SoloposFM, Nonton film tidak hanya untuk hiburan semata, tapi juga sebagai bentuk apresiasi suatu karya. Hal inilah yang dilakukan Prodi Tadris Bahasa Indonesia (TBI) Fakultas Adab dan Bahasa IAIN Surakarta saat mengadakan nobar film “Milea: Suara dari Dilan”. Bekerjasama dengan Bank Bukopin Solo, nobar film “Milea: Suara dari Dilan” diselenggarakan di bioskop Solo Square XXI, Sabtu (15/02/2020).
Film ini merupakan Kisah novel yang difilmkan (ekranisasi) dari novel “Milea: Suara dari Dilan” karya Pidi Baiq yang diterbitkan oleh Pastel Books pada tahun 2016. Novel tersebut sekuel dari novel “Dilan: Dia adalah Dilanku Tahun 1990” dan Dilan Bagian Kedua: Dia adalah Dilanku Tahun 1991. Film ini menjadi penutup dari ketiga trilogi novel tersebut.
”Agenda rutin kita setiap tahun. Tahun 2019 film yang dipilih adalah Joker. Tahun ini, lebih kepada film milenial, yakni Milea: Suara dari Dilan. Harapannya, mahasiswa dapat belajar mengapresiasi karya sastra dengan menonton film di bioskop. Tidak hanya sekadar teori di kelas,” ujar Dr. Siti Isnaniah, M.Pd., Kepala Prodi Tadris Bahasa Indonesia (TBI) Fakultas Adab dan Bahasa IAIN Surakarta, dalam rilis yang diterima Solopos FM.

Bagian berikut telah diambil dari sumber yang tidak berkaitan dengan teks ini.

(* ===== verification/RequestStore.v ===== *)
(** * RequestStore: logical requests, attempts and metering facts

    [internal/inference/postgres/request_repo.go] and the revision read of
    [usage_repo.go], with the constraints of [inference_requests],
    [inference_attempts] and [inference_usage_records]. *)

From Stdlib Require Import ZArith Lia Bool.
From stdpp Require Import base gmap strings list.
From S2P Require Import Prelude Domain Money WalletRules Tables.

Local Open Scope Z_scope.
Local Open Scope go_scope.

Definition opt_ge (lo : Z) (v : option Z) : bool :=
  match v with Some v => lo <=? v | None => true end.

(** [chargeSourceOf]: anything but wallet is plan. *)
Definition chargeSourceOf (r : Request) : ChargeSource :=
  if bool_decide (r_ChargeSource r = Some ChargeSourceWallet) then ChargeSourceWallet
  else ChargeSourcePlan.

(** The row [insertRequest] writes: empty statuses take their defaults; the
    settled amount, error text and completion time are column defaults. *)
Definition request_row (r : Request) (now : instant) : Request :=
  mkRequest (r_ID r) (r_BillingAccountID r) (r_APIKeyID r) (r_EntitlementID r) (r_ModelID r)
    (Some (default ReqAuthenticated (r_Status r))) (r_AdmittedAt r) (r_PriceVersionID r)
    (r_PolicyVersionID r) (r_WindowFiveHourID r) (r_WindowWeeklyID r) (r_WindowMonthlyID r)
    (r_ReservedMicros r) None (Some (chargeSourceOf r))
    (Some (default UsagePending (r_UsageStatus r)))
    (r_InputBoundTokens r) (r_OutputCapTokens r) (r_ExtraBounds r) "" now None.

Definition insertRequest (r : Request) (now : instant) (db : DB) : res DB :=
  let? _ := check (opt_ge 0 (r_ReservedMicros r) && opt_ge 0 (r_InputBoundTokens r)
                   && opt_ge 1 (r_OutputCapTokens r)) in
  let? reqs := insert_row (r_ID r) (request_row r now) (requests db) in
  let? _ := references (has (accounts db) (r_BillingAccountID r) && has_opt (keys db) (r_APIKeyID r)
                        && extern db TEntitlements (r_EntitlementID r)
                        && extern db TModels (r_ModelID r)
                        && match r_PriceVersionID r with
                           | Some p => extern db TPriceVersions p | None => true end
                        && extern db TPolicyVersions (r_PolicyVersionID r)
                        && has_opt (windows db) (r_WindowFiveHourID r)
                        && has_opt (windows db) (r_WindowWeeklyID r)
                        && has_opt (windows db) (r_WindowMonthlyID r)) in
  Ok (set_requests reqs db).

Definition updateRequestStatus (id : string) (s : RequestStatus) (lastErr : string) (now : instant)
    (db : DB) : res DB :=
  match requests db !! id with
  | None => db_fail ErrNoRows
  | Some r => Ok (set_requests (<[id := set_r_LastError lastErr (set_r_Status s now r)]> (requests db)) db)
  end.

(** Attempts: UNIQUE(request_id, attempt_no); a cost needs a basis. *)
Definition insertAttempt (a : Attempt) (db : DB) : res DB :=
  let a := mkAttempt (at_ID a) (at_RequestID a) (at_AttemptNo a)
             (if bool_decide (at_Status a = "") then "dispatching" else at_Status a)
             (at_UpstreamRequestID a) "" (at_Cost a) (at_Basis a) (at_StartedAt a) (at_FinishedAt a) in
  let? _ := check ((0 <? at_AttemptNo a)
                   && bool_decide (at_Status a ∈ ["dispatching"; "streaming"; "completed"; "failed";
                                                  "cancelled"; "unknown"])
                   && match at_Cost a with
                      | Some m => (0 <=? Micros m) && validCurrency (Currency m)
                                  && match at_Basis a with Some _ => true | None => false end
                      | None => true end) in
  let? ats := insert_row (at_ID a) a (attempts db) in
  let? _ := unique (forallb (fun b => negb (bool_decide (at_RequestID b = at_RequestID a)
                                            && (at_AttemptNo b =? at_AttemptNo a)))
                      (map_to_list (attempts db)).*2) in
  let? _ := references (has (requests db) (at_RequestID a)) in
  Ok (set_attempts ats db).

Definition FinishAttempt (id status errorKind upstreamRequestID : string) (finishedAt : instant)
    (db : DB) : res DB :=
  match attempts db !! id with
  | None => db_fail ErrNoRows
  | Some a =>
      let? _ := check (bool_decide (status ∈ ["dispatching"; "streaming"; "completed"; "failed";
                                              "cancelled"; "unknown"])) in
      Ok (set_attempts (<[id := mkAttempt (at_ID a) (at_RequestID a) (at_AttemptNo a) status
            upstreamRequestID errorKind (at_Cost a) (at_Basis a) (at_StartedAt a) (Some finishedAt)]>
            (attempts db)) db)
  end.

(** Metering facts: UNIQUE(attempt_id, revision); revision 0 is stored as 1. *)
Definition usage_row (u : UsageRecord) : UsageRecord :=
  mkUsage (u_RequestID u) (u_AttemptID u) (u_Source u) (u_Buckets u)
    (if u_Revision u =? 0 then 1 else u_Revision u).

Definition insertUsageRecord (u : UsageRecord) (db : DB) : res DB :=
  let u := usage_row u in
  let b := u_Buckets u in
  let? _ := check (negb (bool_decide (u_Source u = UsagePending))
                   && opt_ge 0 (InputTokens b) && opt_ge 0 (CacheReadTokens b)
                   && opt_ge 0 (CacheWriteTokens b) && opt_ge 0 (OutputTokens b)
                   && opt_ge 0 (ReasoningTokens b) && (0 <? u_Revision u)
                   && (negb (bool_decide (u_Source u = UsageUnknown))
                       || bool_decide (InputTokens b = None))) in
  let? _ := unique (forallb (fun v => negb (bool_decide (u_AttemptID v = u_AttemptID u)
                                            && (u_Revision v =? u_Revision u))) (usage db)) in
  let? _ := references (has (requests db) (u_RequestID u) && has (attempts db) (u_AttemptID u)) in
  Ok (set_usage (usage db ++ [u]) db).

(** [SELECT MAX(revision) ... WHERE attempt_id = $1]. *)
Definition LatestUsageRevision (attemptID : string) (db : DB) : Z :=
  foldr Z.max 0 (map u_Revision (List.filter (fun u => bool_decide (u_AttemptID u = attemptID)) (usage db))).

Nobar film ini juga dihadiri Dekan Fakultas Adab dan Bahasa IAIN Surakarta, Prof. Dr. Toto Suharto, S.Ag., M.Ag. dan seluruh dosen Prodi Tadris Bahasa Indonesia.
Ekranisasi
Kisah novel yang difilmkan (ekranisasi) bukan menjadi sesuatu yang baru dalam sejarah dunia industri perfilman Indonesia. Sejak kemunculannya beberapa dekade ini, banyak sutradara mulai menggarap film yang disadur dari novel. Terlebih pada novel yang best seller atau diminati banyak pembaca. Hal ini menjadi strategi bagi sutradara agar hasil filmnya mampu diterima oleh masyarakat, khususnya kaum milenial.
Dalam acara nobar tersebut, mahasiswa tidak hanya sekadar menonton film, tetapi juga mengkritisi karya tersebut. Pada umumnya, hasil proses ekranisasi novel ke film terdapat beberapa penambahan dan pengurangan. Aspek inilah yang harus menggugah jiwa apresiatif dan kritis mahasiswa. Bagaimana mereka mampu menilai keliahaian sutradara dalam meramu teks ke bentuk visual sesuai dengan cerita novel.
Terlepas dari hal tersebut, semua penilaian yang disampaikan mahasiswa akan ditentukan oleh pengetahuan, pengalaman, dan kemampuan mereka dalam merespon karya sastra. Oleh karena itu, menurut Siti Isnaniah, adanya mata kuliah kajian apresiasi prosa fiksi dan drama dalam kurikulum prodi TBI menjadi bekal mahasiswa dalam mengkritisi suatu karya sastra.